With so many command processors showing usage (given that the overall TSS command usage is not that high), I would be curious what types of commands are being run.   Some TSS LIST commands are very short and quick (listing a single ACID, for example) and result in minimal overhead.   Others, where TSS LIST(ACIDS) is used, can generate an extremely long-running command, causing other TSS commands to overflow to other command processors.  

And again, I would suggest someone check the service class that TSS is running in ... if it's taking the back seat on CPU resources to other processing, that may be a factor as well.   And, low CPU DP on your TSO user ID can be an as well, but if waiting for a TSS command response is the only issue you notice on your TSO session, you can probably rule that out.

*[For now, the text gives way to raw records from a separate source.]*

Lemma entries_refl v : fat_ok v → entries (fat_entry v) v v.
Proof. by split. Qed.
Lemma table_refl v : fat_ok v → table (fat_entry v) v v.
Proof. by split. Qed.
Lemma entries_table g v v' : entries g v v' → table g v v'.
Proof. by intros [? ? ? _]. Qed.
Lemma table_transparent g v1 v2 v3 : table g v1 v2 → transparent v2 v3 → table g v1 v3.
Proof.
  intros [Hok Hg He] Htr. split.
  - by eapply transparent_fat_ok.
  - rewrite <- Hg. apply rest_geometry, Htr.
  - intros c Hc. rewrite <- He by done. unfold fat_entry. f_equal. apply transparent_entry; [done..|].
    by apply (in_table_geometry _ _ _ Hg).
Qed.
Lemma entries_transparent g v1 v2 v3 : entries g v1 v2 → transparent v2 v3 → entries g v1 v3.
Proof.
  intros Hen Htr. destruct (table_transparent _ _ _ _ (entries_table _ _ _ Hen) Htr). split; [done..|].
  intros s Hpos Hn. by rewrite (tr_store _ _ Htr s Hpos), (en_store _ _ _ Hen).
Qed.
Lemma entries_put g c val v1 v2 v3 :
  entries g v1 v2 → put_post c val v2 v3 → in_table (fat v1) c → entries (changed c val g) v1 v3.
Proof.
  intros [Hok Hg He Hs] [P1 P2 P3 _ P5] Hc. split; [done| | |].
  - rewrite <- Hg. by apply rest_geometry.
  - intros d Hd. unfold changed. pose proof (proj2 (in_table_geometry _ _ _ Hg) Hd) as Hd'.
    unfold fat_entry. rewrite P3 by done. case_decide; [apply new_word_low|]. by apply He.
  - intros s Hpos Hn. rewrite <- Hs by done. pose proof (proj2 (in_table_geometry _ _ _ Hg) Hc) as Hc'.
    destruct (table_sector _ _ (fo_geometry _ Hok) Hc') as (Hd & _).
    assert (Hn' : ¬ system (fat v2) s) by (by rewrite (system_geometry _ _ _ Hg)). unfold system in Hn'.
    destruct (decide (fat_sect1 (fat v2) = 0)); apply P5; lia.
Qed.
(** Counters and flags are no part of the table. *)
Lemma entries_counters g v1 v2 h :
  entries g v1 v2 → (∀ f, geometry_of (h f) = geometry_of f ∧ sect (h f) = sect f ∧ buf (h f) = buf f ∧
    has_flag (flags (h f)) FAT_BUF_DIRTY = has_flag (flags f) FAT_BUF_DIRTY) →
  entries g v1 (set_fat h v2).
Proof.
  intros [Hok Hg He Hs] Hh. destruct (Hh (fat v2)) as (H1 & H2 & H3 & H4).
  assert (Hst : ∀ s, store (set_fat h v2) s = store v2 s).
  { intros s. unfold store. cbn [fat disk set_fat]. by rewrite H2, H3. }
  assert (Hc : cache_ok (set_fat h v2)).
  { pose proof (fo_cache _ Hok) as [C1 C2 C3 C4]. split; unfold dirty in *; cbn [fat disk set_fat]; rewrite ?H2, ?H3, ?H4; done. }
  split.
  - eapply fat_ok_store; [exact Hok|exact Hc|exact H1|]. intros s _. by rewrite Hst.
  - cbn [fat set_fat]. congruence.
  - intros c Hcc. rewrite <- He by done. unfold fat_entry, entry_word. rewrite Hst.
    cbn [fat set_fat]. unfold geometry_of in H1. by replace (fat_sect0 (h (fat v2))) with (fat_sect0 (fat v2)) by congruence.
  - intros s Hpos Hn. rewrite Hst. by apply Hs.
Qed.
Lemma entries_synced g v1 v2 v3 : entries g v1 v2 → synced v2 v3 → entries g v1 v3.
Proof.
  intros [Hok Hg He Hs] [S1 S2 _ _ _ S6]. split; [done|congruence| |].
  2:{ intros s Hpos Hn. rewrite <- Hs by done. apply S6; [done|]. intros ->. apply Hn. left. unfold geometry_of in Hg. congruence. }
  intros c Hc. rewrite <- He by done.
  pose proof (proj2 (in_table_geometry _ _ _ Hg) Hc) as Hc'.
  destruct (table_sector _ _ (fo_geometry _ Hok) Hc') as (Hd & _).
  pose proof (ge_info _ (fo_geometry _ Hok)).
  unfold fat_entry, entry_word. unfold geometry_of in S2.
  replace (fat_sect0 (fat v3)) with (fat_sect0 (fat v2)) by congruence. by rewrite S6 by lia.
Qed.

Lemma wp_get_entry g c (Q : res (Z * Z) → volume → Prop) v0 v :
  entries g v0 v → in_table (fat v0) c →
  (∀ v', entries g v0 v' → rest_of (fat v') = rest_of (fat v) →
     Q (match classify (fat v0) (g c) with Some fl => Ok (g c, fl) | None => Err FAT_ERR_BROKEN end) v') →
  wp (get_fat c) Q v.
Proof.
  intros Hen Hc HQ. pose proof Hen as [Hok Hg He _].
  apply wp_get_fat; [done|by apply (in_table_geometry _ _ _ Hg)|]. intros v' Htr _.
  rewrite He, (classify_geometry _ _ _ Hg) by done. apply HQ; [by eapply entries_transparent|apply Htr].
Qed.
Lemma wp_set_entry g c val (Q : res unit → volume → Prop) v0 v :
  entries g v0 v → in_table (fat v0) c →
  (∀ v', entries (changed c val g) v0 v' → rest_of (fat v') = rest_of (fat v) → Q (Ok tt) v') →
  wp (put_fat c val) Q v.
Proof.
  intros Hen Hc HQ. pose proof Hen as [Hok Hg He _].
  apply wp_put_fat; [done|by apply (in_table_geometry _ _ _ Hg)|]. intros v' Hp.
  apply HQ; [by eapply entries_put|apply Hp].
Qed.

(** ** Removing a chain *)
Definition freed (l : list Z) (g : Z → Z) (d : Z) : Z := if decide (d ∈ l) then 0 else g d.
Lemma freed_cons c l g d : freed l (changed c 0 g) d = freed (c :: l) g d.
Proof. unfold freed, changed. repeat case_decide; set_solver. Qed.
Lemma entries_ext g g' v v' : (∀ c, in_table (fat v) c → g c = g' c) → entries g v v' → entries g' v v'.
Proof. intros Hg [H1 H2 H3 H4]. split; [done|done| |done]. intros c Hc. rewrite H3 by done. by apply Hg. Qed.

Like I said at first ... there are soooo many factors in play, it can be difficult to pinpoint.
#TopSecret
Necmettin ILGIN's profile image
Necmettin ILGIN
I don't know the actual timeframe for these statistical accumulations, but I know that it is more than a couple of weeks of course. And you are right, there are 13 number of TSS LIST(acids) commands in the checks as you guessed besides the single acid list commands. I will take consideration your evaluations. Thank you very much for your support.
#TopSecret
Joseph Porto's profile image
Broadcom Employee Joseph Porto
Necmettin,

To answer your question, you can issues more than one TSS LIST at a time.

I believe Joe Denison has found the answer to your TSS performance issue.

Delay in the processing of admin commands can be used by a large amount of work being done by TSS like processing reports, processing a large number of TSS admin commands and processing TSS LIST(ACIDS) commands.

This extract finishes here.